What to produce => When you reach the line in the listing below that contains "(* ===== verification/Codec.v ===== *)", begin returning lines exactly as written, and stop after the line that contains "Offsets into the". Return no other lines.
[[ Records, beginning ]]
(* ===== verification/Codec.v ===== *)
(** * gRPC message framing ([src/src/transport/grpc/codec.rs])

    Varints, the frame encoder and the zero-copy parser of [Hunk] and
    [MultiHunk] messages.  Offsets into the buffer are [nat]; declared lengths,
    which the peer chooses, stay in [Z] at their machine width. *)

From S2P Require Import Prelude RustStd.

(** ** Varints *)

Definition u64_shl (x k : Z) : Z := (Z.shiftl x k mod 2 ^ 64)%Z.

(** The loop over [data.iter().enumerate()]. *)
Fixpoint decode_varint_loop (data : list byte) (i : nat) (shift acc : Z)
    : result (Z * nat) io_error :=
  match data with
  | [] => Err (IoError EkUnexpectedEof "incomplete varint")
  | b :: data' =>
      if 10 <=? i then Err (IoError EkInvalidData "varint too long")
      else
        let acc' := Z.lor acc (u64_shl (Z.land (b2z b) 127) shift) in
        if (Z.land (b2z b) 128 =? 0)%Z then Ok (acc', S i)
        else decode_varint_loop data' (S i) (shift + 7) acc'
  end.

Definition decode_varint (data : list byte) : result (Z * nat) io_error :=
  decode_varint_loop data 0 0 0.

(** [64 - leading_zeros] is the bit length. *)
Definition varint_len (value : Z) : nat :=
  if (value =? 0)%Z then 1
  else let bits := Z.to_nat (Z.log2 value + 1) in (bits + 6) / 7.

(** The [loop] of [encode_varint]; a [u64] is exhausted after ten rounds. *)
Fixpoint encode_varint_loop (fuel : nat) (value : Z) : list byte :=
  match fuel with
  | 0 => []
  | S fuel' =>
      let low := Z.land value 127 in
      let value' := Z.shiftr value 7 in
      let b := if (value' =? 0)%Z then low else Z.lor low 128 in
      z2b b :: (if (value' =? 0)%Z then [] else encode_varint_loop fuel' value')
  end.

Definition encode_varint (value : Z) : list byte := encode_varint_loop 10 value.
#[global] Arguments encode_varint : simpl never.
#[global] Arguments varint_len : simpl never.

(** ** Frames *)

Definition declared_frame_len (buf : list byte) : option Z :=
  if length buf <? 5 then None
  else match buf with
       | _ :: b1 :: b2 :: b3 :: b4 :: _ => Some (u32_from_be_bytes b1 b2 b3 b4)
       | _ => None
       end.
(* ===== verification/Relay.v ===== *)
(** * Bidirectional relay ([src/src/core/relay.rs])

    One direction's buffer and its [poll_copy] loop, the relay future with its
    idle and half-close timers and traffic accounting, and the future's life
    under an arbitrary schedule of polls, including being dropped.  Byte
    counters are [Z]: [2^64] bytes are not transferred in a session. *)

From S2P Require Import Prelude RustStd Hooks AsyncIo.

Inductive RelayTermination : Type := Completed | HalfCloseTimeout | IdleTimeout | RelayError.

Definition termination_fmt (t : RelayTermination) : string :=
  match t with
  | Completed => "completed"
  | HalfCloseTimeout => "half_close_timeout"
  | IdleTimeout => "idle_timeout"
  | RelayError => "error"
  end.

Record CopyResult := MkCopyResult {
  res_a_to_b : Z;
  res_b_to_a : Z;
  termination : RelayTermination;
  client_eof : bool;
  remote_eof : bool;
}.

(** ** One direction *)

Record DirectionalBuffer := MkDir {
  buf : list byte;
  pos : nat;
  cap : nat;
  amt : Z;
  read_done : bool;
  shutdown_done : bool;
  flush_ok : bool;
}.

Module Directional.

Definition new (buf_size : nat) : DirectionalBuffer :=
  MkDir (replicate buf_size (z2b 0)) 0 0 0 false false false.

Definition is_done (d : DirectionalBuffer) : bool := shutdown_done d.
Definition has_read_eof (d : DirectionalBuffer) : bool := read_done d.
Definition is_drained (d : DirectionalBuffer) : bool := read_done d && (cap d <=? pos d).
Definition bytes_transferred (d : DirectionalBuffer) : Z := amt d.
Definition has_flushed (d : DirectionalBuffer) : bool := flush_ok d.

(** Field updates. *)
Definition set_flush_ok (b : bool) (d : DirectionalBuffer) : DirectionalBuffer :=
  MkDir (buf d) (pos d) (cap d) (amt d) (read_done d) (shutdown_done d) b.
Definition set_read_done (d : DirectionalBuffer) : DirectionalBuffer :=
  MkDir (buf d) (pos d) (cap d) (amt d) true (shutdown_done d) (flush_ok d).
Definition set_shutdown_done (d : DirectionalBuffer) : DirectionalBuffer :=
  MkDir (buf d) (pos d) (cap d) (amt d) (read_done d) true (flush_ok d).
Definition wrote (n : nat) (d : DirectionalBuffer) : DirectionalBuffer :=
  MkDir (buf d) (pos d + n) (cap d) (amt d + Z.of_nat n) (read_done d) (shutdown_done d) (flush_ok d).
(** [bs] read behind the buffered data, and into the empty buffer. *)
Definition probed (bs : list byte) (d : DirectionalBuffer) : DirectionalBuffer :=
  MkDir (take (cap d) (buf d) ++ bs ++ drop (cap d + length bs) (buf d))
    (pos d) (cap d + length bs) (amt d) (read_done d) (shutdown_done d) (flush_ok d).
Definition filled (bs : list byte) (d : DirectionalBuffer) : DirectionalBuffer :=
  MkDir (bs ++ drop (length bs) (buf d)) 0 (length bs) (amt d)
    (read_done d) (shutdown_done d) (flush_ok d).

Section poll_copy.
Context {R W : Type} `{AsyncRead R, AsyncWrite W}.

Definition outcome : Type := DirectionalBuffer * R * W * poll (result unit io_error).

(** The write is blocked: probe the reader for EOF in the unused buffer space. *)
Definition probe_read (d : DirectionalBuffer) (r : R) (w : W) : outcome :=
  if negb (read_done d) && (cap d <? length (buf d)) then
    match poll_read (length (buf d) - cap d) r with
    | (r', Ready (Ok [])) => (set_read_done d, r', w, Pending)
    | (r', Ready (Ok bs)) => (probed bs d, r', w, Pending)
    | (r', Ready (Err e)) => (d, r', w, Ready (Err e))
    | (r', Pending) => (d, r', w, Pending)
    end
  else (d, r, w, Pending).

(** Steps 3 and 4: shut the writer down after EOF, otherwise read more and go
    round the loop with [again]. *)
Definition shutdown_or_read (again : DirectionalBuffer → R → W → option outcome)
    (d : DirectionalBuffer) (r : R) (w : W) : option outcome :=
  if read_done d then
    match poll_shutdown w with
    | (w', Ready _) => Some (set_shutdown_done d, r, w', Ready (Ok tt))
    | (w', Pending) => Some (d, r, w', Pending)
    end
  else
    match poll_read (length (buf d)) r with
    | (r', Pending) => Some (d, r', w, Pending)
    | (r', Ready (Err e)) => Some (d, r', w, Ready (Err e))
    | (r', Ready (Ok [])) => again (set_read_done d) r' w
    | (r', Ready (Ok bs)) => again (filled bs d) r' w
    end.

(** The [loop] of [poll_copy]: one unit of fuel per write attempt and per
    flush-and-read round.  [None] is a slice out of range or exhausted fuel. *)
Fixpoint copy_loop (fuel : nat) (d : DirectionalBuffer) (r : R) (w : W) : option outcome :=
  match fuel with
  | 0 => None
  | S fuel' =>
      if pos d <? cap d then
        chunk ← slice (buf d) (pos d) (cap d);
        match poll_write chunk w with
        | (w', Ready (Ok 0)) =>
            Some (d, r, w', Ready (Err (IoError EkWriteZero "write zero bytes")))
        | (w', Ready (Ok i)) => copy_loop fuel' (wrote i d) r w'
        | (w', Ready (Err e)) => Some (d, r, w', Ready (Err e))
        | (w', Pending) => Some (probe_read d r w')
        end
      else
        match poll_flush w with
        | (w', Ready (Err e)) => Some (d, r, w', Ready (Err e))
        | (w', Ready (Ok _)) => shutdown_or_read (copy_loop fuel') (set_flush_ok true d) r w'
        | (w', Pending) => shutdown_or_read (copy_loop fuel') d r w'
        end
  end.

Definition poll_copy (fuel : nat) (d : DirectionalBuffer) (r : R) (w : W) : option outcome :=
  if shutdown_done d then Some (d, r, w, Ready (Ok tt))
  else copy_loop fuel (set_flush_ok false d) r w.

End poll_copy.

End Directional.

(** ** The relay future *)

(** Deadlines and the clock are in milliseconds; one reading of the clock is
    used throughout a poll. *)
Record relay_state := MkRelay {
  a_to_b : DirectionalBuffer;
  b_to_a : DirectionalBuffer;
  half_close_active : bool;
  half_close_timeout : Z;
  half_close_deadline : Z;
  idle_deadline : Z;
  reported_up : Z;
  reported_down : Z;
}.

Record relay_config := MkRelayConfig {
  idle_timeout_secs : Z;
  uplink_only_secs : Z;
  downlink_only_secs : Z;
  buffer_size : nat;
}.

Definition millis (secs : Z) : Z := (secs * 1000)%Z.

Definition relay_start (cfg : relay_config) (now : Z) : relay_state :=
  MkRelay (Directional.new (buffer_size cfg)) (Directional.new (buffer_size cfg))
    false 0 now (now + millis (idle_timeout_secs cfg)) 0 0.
[[ Records, end ]]
[[ Records, beginning ]]
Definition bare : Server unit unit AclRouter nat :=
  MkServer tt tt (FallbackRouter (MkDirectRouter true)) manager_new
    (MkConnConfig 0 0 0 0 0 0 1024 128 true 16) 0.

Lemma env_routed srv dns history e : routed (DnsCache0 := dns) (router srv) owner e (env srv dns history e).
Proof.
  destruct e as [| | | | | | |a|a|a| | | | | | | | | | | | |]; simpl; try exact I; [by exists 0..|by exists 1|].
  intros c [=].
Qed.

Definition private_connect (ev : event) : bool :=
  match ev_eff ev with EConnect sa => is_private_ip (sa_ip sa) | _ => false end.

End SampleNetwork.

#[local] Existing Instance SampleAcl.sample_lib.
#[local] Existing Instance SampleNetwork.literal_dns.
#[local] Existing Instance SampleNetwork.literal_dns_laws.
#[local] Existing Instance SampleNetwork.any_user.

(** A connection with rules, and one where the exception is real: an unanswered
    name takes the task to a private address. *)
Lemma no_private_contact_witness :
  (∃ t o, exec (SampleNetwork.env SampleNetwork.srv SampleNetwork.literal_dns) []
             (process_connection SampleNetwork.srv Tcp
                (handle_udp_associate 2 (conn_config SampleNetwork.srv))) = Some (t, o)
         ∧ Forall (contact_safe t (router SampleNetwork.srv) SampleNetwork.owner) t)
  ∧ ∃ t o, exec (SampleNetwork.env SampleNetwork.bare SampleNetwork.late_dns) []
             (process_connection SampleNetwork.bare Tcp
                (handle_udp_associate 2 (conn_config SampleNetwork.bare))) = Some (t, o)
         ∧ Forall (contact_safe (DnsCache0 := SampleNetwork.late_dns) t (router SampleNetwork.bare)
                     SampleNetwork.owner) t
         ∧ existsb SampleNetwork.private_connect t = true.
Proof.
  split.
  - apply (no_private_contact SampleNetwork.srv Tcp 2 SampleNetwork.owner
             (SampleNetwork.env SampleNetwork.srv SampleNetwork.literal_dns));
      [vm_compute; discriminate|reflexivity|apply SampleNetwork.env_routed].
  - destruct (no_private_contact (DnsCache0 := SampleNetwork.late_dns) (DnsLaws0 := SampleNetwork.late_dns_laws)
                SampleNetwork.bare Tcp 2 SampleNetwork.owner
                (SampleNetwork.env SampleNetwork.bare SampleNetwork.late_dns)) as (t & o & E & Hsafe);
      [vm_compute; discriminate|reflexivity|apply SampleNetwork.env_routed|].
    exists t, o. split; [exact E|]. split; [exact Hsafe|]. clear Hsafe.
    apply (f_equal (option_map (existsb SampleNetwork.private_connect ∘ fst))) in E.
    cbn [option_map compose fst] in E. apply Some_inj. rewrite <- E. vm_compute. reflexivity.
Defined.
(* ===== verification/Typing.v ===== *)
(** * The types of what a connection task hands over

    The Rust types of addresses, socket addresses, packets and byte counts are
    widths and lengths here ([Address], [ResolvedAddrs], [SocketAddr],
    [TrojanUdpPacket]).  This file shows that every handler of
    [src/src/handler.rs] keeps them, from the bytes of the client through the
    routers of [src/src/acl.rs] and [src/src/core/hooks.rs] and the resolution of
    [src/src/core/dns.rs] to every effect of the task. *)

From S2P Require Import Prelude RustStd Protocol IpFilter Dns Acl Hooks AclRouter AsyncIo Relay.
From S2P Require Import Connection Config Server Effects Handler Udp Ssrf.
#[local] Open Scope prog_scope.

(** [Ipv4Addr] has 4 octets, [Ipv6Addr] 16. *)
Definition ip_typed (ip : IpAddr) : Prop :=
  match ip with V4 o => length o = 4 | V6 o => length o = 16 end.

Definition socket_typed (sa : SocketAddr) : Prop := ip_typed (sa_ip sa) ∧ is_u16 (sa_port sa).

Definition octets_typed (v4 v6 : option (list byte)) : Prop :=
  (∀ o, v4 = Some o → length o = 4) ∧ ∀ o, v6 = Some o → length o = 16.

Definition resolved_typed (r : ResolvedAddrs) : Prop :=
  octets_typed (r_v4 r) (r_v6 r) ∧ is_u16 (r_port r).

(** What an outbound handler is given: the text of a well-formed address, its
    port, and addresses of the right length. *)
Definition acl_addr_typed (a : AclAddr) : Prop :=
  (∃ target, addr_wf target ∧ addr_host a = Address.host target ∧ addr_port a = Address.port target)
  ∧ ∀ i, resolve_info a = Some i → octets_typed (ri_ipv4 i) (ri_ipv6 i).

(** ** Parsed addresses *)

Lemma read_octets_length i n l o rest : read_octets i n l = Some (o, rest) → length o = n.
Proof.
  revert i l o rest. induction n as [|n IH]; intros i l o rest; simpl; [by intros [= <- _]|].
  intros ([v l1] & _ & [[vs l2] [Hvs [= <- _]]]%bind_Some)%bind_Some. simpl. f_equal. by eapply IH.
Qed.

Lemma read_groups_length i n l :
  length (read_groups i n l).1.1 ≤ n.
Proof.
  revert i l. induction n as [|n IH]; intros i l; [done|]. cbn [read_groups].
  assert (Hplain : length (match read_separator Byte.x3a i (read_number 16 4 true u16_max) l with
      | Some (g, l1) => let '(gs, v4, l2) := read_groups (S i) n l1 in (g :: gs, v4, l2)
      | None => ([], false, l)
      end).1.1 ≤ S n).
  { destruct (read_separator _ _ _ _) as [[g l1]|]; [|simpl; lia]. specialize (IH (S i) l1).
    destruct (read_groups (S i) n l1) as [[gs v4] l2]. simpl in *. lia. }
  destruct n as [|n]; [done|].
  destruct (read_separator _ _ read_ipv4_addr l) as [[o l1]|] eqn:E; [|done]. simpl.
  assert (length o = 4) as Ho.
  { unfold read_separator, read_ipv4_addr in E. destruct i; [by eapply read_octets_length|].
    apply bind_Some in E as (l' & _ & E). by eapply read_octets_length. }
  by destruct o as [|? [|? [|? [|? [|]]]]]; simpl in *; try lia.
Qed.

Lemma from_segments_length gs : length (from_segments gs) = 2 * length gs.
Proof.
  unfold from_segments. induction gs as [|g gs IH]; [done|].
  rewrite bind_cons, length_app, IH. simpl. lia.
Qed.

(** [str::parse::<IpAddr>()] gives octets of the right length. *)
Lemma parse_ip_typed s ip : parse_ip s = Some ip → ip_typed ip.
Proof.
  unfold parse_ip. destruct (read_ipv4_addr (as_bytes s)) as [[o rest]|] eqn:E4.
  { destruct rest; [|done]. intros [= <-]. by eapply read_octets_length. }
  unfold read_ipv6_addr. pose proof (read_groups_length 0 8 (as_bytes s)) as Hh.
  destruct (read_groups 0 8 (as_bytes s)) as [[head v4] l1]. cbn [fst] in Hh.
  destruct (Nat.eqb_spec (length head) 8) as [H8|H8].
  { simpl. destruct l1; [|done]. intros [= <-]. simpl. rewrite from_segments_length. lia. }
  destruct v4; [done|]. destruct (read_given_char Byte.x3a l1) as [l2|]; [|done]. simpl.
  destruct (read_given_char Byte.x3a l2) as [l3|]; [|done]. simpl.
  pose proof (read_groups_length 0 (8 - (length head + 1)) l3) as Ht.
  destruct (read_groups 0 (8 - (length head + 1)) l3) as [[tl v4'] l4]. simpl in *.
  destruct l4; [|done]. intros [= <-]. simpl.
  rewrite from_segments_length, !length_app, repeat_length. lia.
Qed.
[[ Records, end ]]
Task solution =>
(* ===== verification/Codec.v ===== *)
(** * gRPC message framing ([src/src/transport/grpc/codec.rs])

    Varints, the frame encoder and the zero-copy parser of [Hunk] and
    [MultiHunk] messages.  Offsets into the buffer are [nat]; declared lengths,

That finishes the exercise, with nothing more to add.